# INPUT DATA
(* ===== verification/Handshake.v ===== *)
(** * The certificate of a handshake (tls/sni.rs, tls/resolver.rs, tls/store.rs, db/mod.rs)

    What is done with the certificate that the store selects: the callback of HTTPS sets
    it through OpenSSL, the resolver of HTTP/3 through rustls.  And what the database and
    the controller read from a certificate: its expiry and the hosts it is for. *)

From S2P Require Import Prelude RustStr Ip GeoIp Waf Bot Captcha Security Edge EdgeAuth ProxyConfig Router CertStore CertValidate.

(** ** Reading the material *)

Inductive HandshakeError : Type := ReadPem | ParseCert | NoCert | ParseKey | NoKey | BadPair.

Definition read_pem (fs : Files) (c : StoredCert) : result HandshakeError (str * str) :=
  match c with
  | CertFile p =>
    cert ← ok_or (fs_read fs (cert_path p)) ReadPem;
    key ← ok_or (fs_read fs (key_path p)) ReadPem;
    Ok (cert, key)
  | CertPem cert key => Ok (cert, key)
  end.

(** ** OpenSSL *)

(** [X] and [K] are certificates and keys of the library. *)
Class OpenSsl (X K : Type) := {
  stack_from_pem : str -> option (list X);
  private_key_from_pem : str -> option K;
  use_certificate : X -> bool;
  add_chain_cert : X -> bool;
  use_private_key : X -> K -> bool;
}.

(** What the callback has set on the connection. *)
Record Ssl (X K : Type) := mkSsl { ssl_leaf : option X; ssl_chain : list X; ssl_key : option K }.
Arguments mkSsl {X K} _ _ _.
Arguments ssl_leaf {X K} _.
Arguments ssl_chain {X K} _.
Arguments ssl_key {X K} _.

Section openssl.
Context {X K : Type} `{!OpenSsl X K}.
Variable fs : Files.

Definition load_openssl_key_pair (c : StoredCert) : result HandshakeError (X * list X * K) :=
  '(cert, key) ← read_pem fs c;
  stack ← ok_or (stack_from_pem cert) ParseCert;
  match stack with
  | [] => Err NoCert
  | leaf :: chain =>
    key ← ok_or (private_key_from_pem key) ParseKey;
    Ok (leaf, chain, key)
  end.

(** The chain up to the first one that is refused; whether all were set. *)
Fixpoint set_chain (chain : list X) : list X * bool :=
  match chain with
  | [] => ([], true)
  | x :: chain => if add_chain_cert x then let '(l, ok) := set_chain chain in (x :: l, ok) else ([], false)
  end.

Definition use_pair (leaf : X) (chain : list X) (key : K) : Ssl X K :=
  if negb (use_certificate leaf) then mkSsl None [] None
  else
    let '(set, ok) := set_chain chain in
    mkSsl (Some leaf) set (if ok && use_private_key leaf key then Some key else None).

Variable iter_hosts : gmap str StoredCert -> list (str * StoredCert).

(** The rest of the callback, once the certificate is selected. *)
Definition sni_callback (st : CertStoreInner) (sni : option str) : Ssl X K :=
  match certificate_callback iter_hosts st sni with
  | None => mkSsl None [] None
  | Some c =>
    match load_openssl_key_pair c with
    | Ok (leaf, chain, key) => use_pair leaf chain key
    | Err _ => mkSsl None [] None
    end
  end.

End openssl.

(** ** rustls *)

Section rustls.
Context `{CertParser}.
(** [CertifiedKey::from_der]: whether the key is one the provider can use for the chain. *)
Variable from_der : list str -> str -> bool.
Variable fs : Files.
Variable iter_hosts : gmap str StoredCert -> list (str * StoredCert).

Definition stored_to_certified_key (c : StoredCert) : result HandshakeError (list str * str) :=
  '(cert, key) ← read_pem fs c;
  chain ← ok_or (mapM id (pem_certs cert)) ParseCert;
  if is_empty chain then Err NoCert
  else
    match pem_private_key key with
    | Err _ => Err ParseKey
    | Ok None => Err NoKey
    | Ok (Some key) => if from_der chain key then Ok (chain, key) else Err BadPair
    end.

Definition resolver_resolve (st : CertStoreInner) (sni : option str) : option (list str * str) :=
  c ← (match sni with Some name => lookup_sni iter_hosts st name | None => default_cert iter_hosts st end);
  match stored_to_certified_key c with Ok k => Some k | Err _ => None end.

(** A certificate that the store accepted from PEM is one the resolver can present: its
    chain and its key are those of the texts, and the handshake can only fail where
    rustls refuses them as a pair. *)
Theorem accepted_pem_resolves cert key : validate_cert_pair_pem cert key = Ok tt ->
  exists chain k, chain <> [] /\ mapM id (pem_certs cert) = Some chain /\ pem_private_key key = Ok (Some k) /\
    stored_to_certified_key (CertPem cert key) = if from_der chain k then Ok (chain, k) else Err BadPair.
Proof.
  unfold validate_cert_pair_pem, stored_to_certified_key. cbn [read_pem mbind result_bind].
  destruct (mapM id (pem_certs cert)) as [chain|]; [|done]. cbn [ok_or mbind result_bind].
  destruct (is_empty chain) eqn:Ee; [done|]. destruct (pem_private_key key) as [[k|]|]; [|done..]. intros _. exists chain, k.
  split_and!; [by intros ->|done|done|done].
Qed.

(** The store looks at certificate and key apart from each other: with the certificate of
    one accepted pair it accepts the key of any other. *)
Theorem foreign_key_accepted cert key cert' key' :
  validate_cert_pair_pem cert key = Ok tt -> validate_cert_pair_pem cert' key' = Ok tt -> validate_cert_pair_pem cert key' = Ok tt.
Proof.
  unfold validate_cert_pair_pem. destruct (mapM id (pem_certs cert)) as [chain|]; [|done]. destruct (mapM id (pem_certs cert')) as [chain'|]; [|done].
  cbn [ok_or mbind result_bind]. destruct (is_empty chain); [done|]. by destruct (is_empty chain').
Qed.

End rustls.

(** A key that does not belong to the certificate is never set, and the connection is
    left with a certificate it cannot use. *)
Theorem foreign_key_breaks_handshake {X K : Type} `{!OpenSsl X K} fs iter_hosts st host c leaf chain key :
  lookup_sni iter_hosts st host = Some c -> load_openssl_key_pair fs c = Ok (leaf, chain, key) ->
  use_certificate leaf = true -> use_private_key leaf key = false ->
  ssl_leaf (sni_callback (X := X) (K := K) fs iter_hosts st (Some host)) = Some leaf /\
  ssl_key (sni_callback (X := X) (K := K) fs iter_hosts st (Some host)) = None.
Proof.
  intros Hl Hk Hu Hp. unfold sni_callback. cbn [certificate_callback]. rewrite Hl, Hk. unfold use_pair. rewrite Hu. cbn [negb].
  destruct (set_chain chain) as [set ok]. cbn [ssl_leaf ssl_key]. rewrite Hp. by destruct ok.
Qed.

(** ** What is read from a certificate (db/mod.rs) *)

(** [x509_parser]: the first PEM block, its certificate and the expiry as text. *)
Class PemReader := {
  pem_read : str -> option str;
  x509_read : str -> option X509Certificate;
  not_after_rfc2822 : X509Certificate -> option str;
}.

Section names.
Context `{PemReader}.

Definition first_certificate (pem : str) : option X509Certificate := der ← pem_read pem; x509_read der.

Definition cert_expiry_of (pem : str) : option str := cert ← first_certificate pem; not_after_rfc2822 cert.

Definition nonblank (s : str) : option str := let s := trim s in if is_empty s then None else Some s.

(** The set of common names and DNS names; the order of its list is a parameter. *)
Definition cert_host_set (pem : str) : gset str :=
  match first_certificate pem with
  | None => ∅
  | Some cert =>
    list_to_set (omap (fun o => o ≫= nonblank) (common_names cert) ++
                 omap (fun n => match n with DNSName dns => nonblank dns | OtherName => None end) (default [] (alternative_names cert)))
  end.

Definition cert_hosts_from_pem (iter : gset str -> list str) (pem : str) : list str := iter (cert_host_set pem).

Record CertValidity := mkCertValidity { cv_issued_at : option str; cv_expires_at : option str }.

(** The time of issue is never read. *)
Definition cert_validity_from_pem (pem : str) : CertValidity := mkCertValidity None (cert_expiry_of pem).

(** The hosts of a certificate are its names without blanks, each once, whatever order
    the set is listed in. *)
Theorem cert_hosts_exact iter pem : (forall s, iter s ≡ₚ elements s) -> NoDup (cert_hosts_from_pem iter pem) /\
  forall h, h ∈ cert_hosts_from_pem iter pem <->
    exists cert, first_certificate pem = Some cert /\ h <> [] /\
      ((exists cn, Some cn ∈ common_names cert /\ trim cn = h) \/
       (exists names dns, alternative_names cert = Some names /\ DNSName dns ∈ names /\ trim dns = h)).
Proof.
  intros Hi. assert (Hb : forall s h, nonblank s = Some h <-> trim s = h /\ h <> []).
  { intros s h. unfold nonblank. cbv zeta. destruct (trim s) as [|b r]; cbn [is_empty]; split; [done|by intros [<- ?]|by intros [= <-]|by intros [<- _]]. }
  unfold cert_hosts_from_pem. split; [rewrite Hi; apply NoDup_elements|]. intros h. rewrite Hi, elem_of_elements. unfold cert_host_set.
  destruct (first_certificate pem) as [cert|]; [|split; [set_solver|by intros (? & ? & _)]].
  rewrite elem_of_list_to_set, elem_of_app, !list_elem_of_omap. split.
  - intros [([cn|] & Hin & Hx)|([dns|] & Hin & Hx)]; cbn in Hx; try done; apply Hb in Hx as [Ht Hne]; exists cert; (split; [done|]); (split; [done|]).
    + left. by exists cn.
    + right. destruct (alternative_names cert) as [names|]; [|by apply not_elem_of_nil in Hin]. by exists names, dns.
  - intros (cert' & [= <-] & Hne & [(cn & Hin & Ht)|(names & dns & Ha & Hin & Ht)]).
    + left. exists (Some cn). split; [done|]. by apply Hb.
    + right. exists (DNSName dns). rewrite Ha. split; [done|]. by apply Hb.
Qed.

End names.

# DIRECTIONS FOR THIS TASK
Begin at the top of the listing above and set down each line exactly. Stop after the line that contains "What is done".

# ANSWER BOX
(* ===== verification/Handshake.v ===== *)
(** * The certificate of a handshake (tls/sni.rs, tls/resolver.rs, tls/store.rs, db/mod.rs)

    What is done with the certificate that the store selects: the callback of HTTPS sets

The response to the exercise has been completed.